Show each line in the listing below that contains the word "divisor".
※ ※ ※
(** * Waveform: audio feature extractor and scatter-ring engine

    A shallow embedding of [modules/audioManager.js] and
    [modules/visualizer.js].

    Number model.  The analyser buffers are [Uint8Array]s, so samples are
    integers ([Z], with the range [0..255] stated where it matters).  Values
    computed from them with [+ - * /] are modelled as exact rationals ([Q]):
    rounding of IEEE doubles (and of the [Float32Array] that stores
    [lineAmplitude]) is not modelled.  A division whose divisor is zero gives
    no finite number in JavaScript ([NaN] or an infinity); it is modelled by
    [None].  [Math.sqrt] is the real square root.  [Math.sin], [Math.cos] and
    [Math.PI] are host functions, taken as parameters of the geometry.

    Where the rounding or the range of doubles decides a property, the code
    is embedded a second time on binary64 floats (module [Doubles]): the
    presence update, the seed of [hash01] and the index of the waveform
    sample.  The properties of the presence over long runs, of [hash01] on
    huge seeds and of the sampled index are stated there. *)

From Stdlib Require Import ZArith QArith Qround Qabs Qminmax List Bool Lia Lra Psatz.
From Stdlib Require Import Reals Qreals Permutation.
From Stdlib Require PrimFloat FloatOps SpecFloat Uint63.
Import ListNotations.

Local Open Scope Q_scope.

(** ** JavaScript number helpers *)

Module Js.

(** [a / b]: [None] stands for the non-finite result of a zero divisor. *)
Definition div (a b : Q) : option Q :=
  if Qeq_bool b 0 then None else Some (a / b).

(** [n || 1] on an array length or index difference. *)
Definition orOne (n : nat) : nat :=
  match n with O => 1%nat | _ => n end.

End Js.

(** ** audioManager.js *)

Module AudioManager.

(** The inner loop of [computeBands]:
    [for (let j = start; j < end; j++) sum += freqArray[j]].
    An index outside the array reads [undefined], which would turn the sum
    into [NaN]: [None]. *)
Definition sumRange (freqArray : list Z) (start end_ : nat) : option Z :=
  fold_left
    (fun sum j =>
       match sum, nth_error freqArray j with
       | Some s, Some x => Some (s + x)%Z
       | _, _ => None
       end)
    (seq start (end_ - start)) (Some 0%Z).

Definition bandStart (bandSize i : nat) : nat := (i * bandSize)%nat.

Definition bandEnd (len bandSize bandCount i : nat) : nat :=
  if (i =? bandCount - 1)%nat then len else (bandStart bandSize i + bandSize)%nat.

(** One iteration of the outer loop: the value stored in [bands[i]]. *)
Definition bandValue (freqArray : list Z) (bandCount i : nat) : option Q :=
  let len := length freqArray in
  let bandSize := (len / bandCount)%nat in
  let start := bandStart bandSize i in
  let end_ := bandEnd len bandSize bandCount i in
  match sumRange freqArray start end_ with
  | Some sum =>
      Js.div (inject_Z sum) (inject_Z (Z.of_nat (Js.orOne (end_ - start))))
  | None => None
  end.

Definition computeBands (freqArray : list Z) (bandCount : nat)
  : list (option Q) :=
  map (bandValue freqArray bandCount) (seq 0 bandCount).

(** [computeRms]: the loop accumulates [v * v] for [v = (s - 128) / 128]. *)
Definition centered (s : Z) : Q := (inject_Z s - 128) / 128.

Definition sumSquares (timeArray : list Z) : Q :=
  fold_left (fun acc s => let v := centered s in acc + v * v) timeArray 0.

(** [sumSquares / len], the argument of [Math.sqrt]. *)
Definition meanSquare (timeArray : list Z) : option Q :=
  Js.div (sumSquares timeArray) (inject_Z (Z.of_nat (length timeArray))).

(** [Math.sqrt] of a non-finite argument is [NaN]. *)
Definition computeRms (timeArray : list Z) : option R :=
  match meanSquare timeArray with
  | Some m => Some (sqrt (Q2R m))
  | None => None
  end.

End AudioManager.

(** ** Helpers at the end of visualizer.js *)

Module Util.

Definition lerp (a b t : Q) : Q := a + (b - a) * t.

Definition clamp (v min max : Q) : Q := Qmax min (Qmin max v).

(** [a > b] as a test. *)
Definition gt (a b : Q) : bool := negb (Qle_bool a b).

Section Host.

Variable Math_sin : Q -> Q.

Definition texturedNoise (angle loudness : Q) : Q :=
  let wobble :=
    Math_sin (angle * 7.0) * 0.9 + Math_sin (angle * 13.0 + 0.7) * 0.55 in
  wobble * (1.5 + loudness * 6).

(** Exact arithmetic, so every seed has a result; on doubles
    ([Doubles.hash01]) the product overflows for seeds of magnitude
    [1.39e307] and more, and the result is [NaN]
    ([Seeds.hash01Number]). *)
Definition hash01 (x : Q) : Q :=
  let s := Math_sin (x * 12.9898 + 78.233) * 43758.5453 in
  s - inject_Z (Qfloor s).

End Host.

End Util.

(** ** visualizer.js *)

Module Visualizer.

Import Util.

(** What [audioSource.getFeatures()] hands to the visualizer; only [time]
    and [loudness] are read. *)
Record Features := mkFeatures {
  time : option (list Z);
  loudness : Q
}.

(** The closure variables written by the setters. *)
Record Config := mkConfig {
  sensitivity : Q;
  smoothing : Q;
  idleSpeed : Q;
  radialScatterMultiplier : Q;
  tangentialScatterMultiplier : Q
}.

(** [scatterState].  [idleDotOffsets] is allocated but never read or
    written, and is left out. *)
Record ScatterState := mkScatterState {
  segments : nat;
  lineAmplitude : list Q;
  idleAnimationTime : Q;
  audioPresence : Q;
  smoothedGlowRadius : Q;
  lastFrameTime : Q
}.

Record Visualizer := mkVisualizer {
  isMobile : bool;
  config : Config;
  scatterState : ScatterState
}.

(** [createVisualizer]: [mobile] is the result of the user-agent test and
    [now] the value of [performance.now()] at construction. *)
Definition createVisualizer (mobile : bool) (now : Q) : Visualizer :=
  let segs := if mobile then 100%nat else 140%nat in
  mkVisualizer mobile
    (mkConfig 7.2 1.4 5.0 1.0 0.4)
    (mkScatterState segs (repeat 0 segs) 0 0 0 now).

Definition withConfig (v : Visualizer) (c : Config) : Visualizer :=
  mkVisualizer (isMobile v) c (scatterState v).

Definition setSensitivity (v : Visualizer) (value : Q) : Visualizer :=
  let c := config v in
  withConfig v (mkConfig value (smoothing c) (idleSpeed c)
                  (radialScatterMultiplier c) (tangentialScatterMultiplier c)).

Definition setSmoothing (v : Visualizer) (value : Q) : Visualizer :=
  let c := config v in
  withConfig v (mkConfig (sensitivity c) value (idleSpeed c)
                  (radialScatterMultiplier c) (tangentialScatterMultiplier c)).

Definition setIdleSpeed (v : Visualizer) (value : Q) : Visualizer :=
  let c := config v in
  withConfig v (mkConfig (sensitivity c) (smoothing c) value
                  (radialScatterMultiplier c) (tangentialScatterMultiplier c)).

Definition setRadialScatter (v : Visualizer) (value : Q) : Visualizer :=
  let c := config v in
  withConfig v (mkConfig (sensitivity c) (smoothing c) (idleSpeed c)
                  value (tangentialScatterMultiplier c)).

Definition setTangentialScatter (v : Visualizer) (value : Q) : Visualizer :=
  let c := config v in
  withConfig v (mkConfig (sensitivity c) (smoothing c) (idleSpeed c)
                  (radialScatterMultiplier c) value).

(** *** The part of a frame that updates [scatterState] *)

(** [features?.loudness || 0] and [features?.time]. *)
Definition featLoudness (features : option Features) : Q :=
  match features with Some f => loudness f | None => 0 end.

Definition featTime (features : option Features) : option (list Z) :=
  match features with Some f => time f | None => None end.

Definition baseRadiusOf (mobile : bool) (width height : Q) : Q :=
  let longestEdge := Qmax width height in
  let visualizerDiameter :=
    if mobile then longestEdge * 0.4 else longestEdge * 0.25 in
  visualizerDiameter * 0.35.

(** The delta-time block of [drawFrame]. *)
Definition advanceClock (mobile : bool) (now : Q) (s : ScatterState)
  : ScatterState :=
  let deltaTime := (now - lastFrameTime s) / 1000 in
  let animationSpeed := if mobile then 1.5 else 1.0 in
  mkScatterState (segments s) (lineAmplitude s)
    (idleAnimationTime s + deltaTime * animationSpeed)
    (audioPresence s) (smoothedGlowRadius s) now.

(** [if (scatterState.smoothedGlowRadius === 0) ...]. *)
Definition initGlow (baseRadius : Q) (s : ScatterState) : ScatterState :=
  if Qeq_bool (smoothedGlowRadius s) 0
  then mkScatterState (segments s) (lineAmplitude s) (idleAnimationTime s)
         (audioPresence s) baseRadius (lastFrameTime s)
  else s.

(** The state update of [drawGlow]. *)
Definition drawGlow (sens radius loud : Q) (s : ScatterState) : ScatterState :=
  let maxGlow := radius * 1.3 in
  let targetGlowRadius := radius + loud * sens * maxGlow in
  let glowEase := 0.06 in
  mkScatterState (segments s) (lineAmplitude s) (idleAnimationTime s)
    (audioPresence s)
    (lerp (smoothedGlowRadius s) targetGlowRadius glowEase)
    (lastFrameTime s).

Definition audioThreshold (mobile : bool) : Q := if mobile then 0.01 else 0.02.
Definition timeVariationThreshold (mobile : bool) : Q :=
  if mobile then 0.03 else 0.05.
※ ※ ※
*Your solution:*
    [lineAmplitude]) is not modelled.  A division whose divisor is zero gives
(** [a / b]: [None] stands for the non-finite result of a zero divisor. *)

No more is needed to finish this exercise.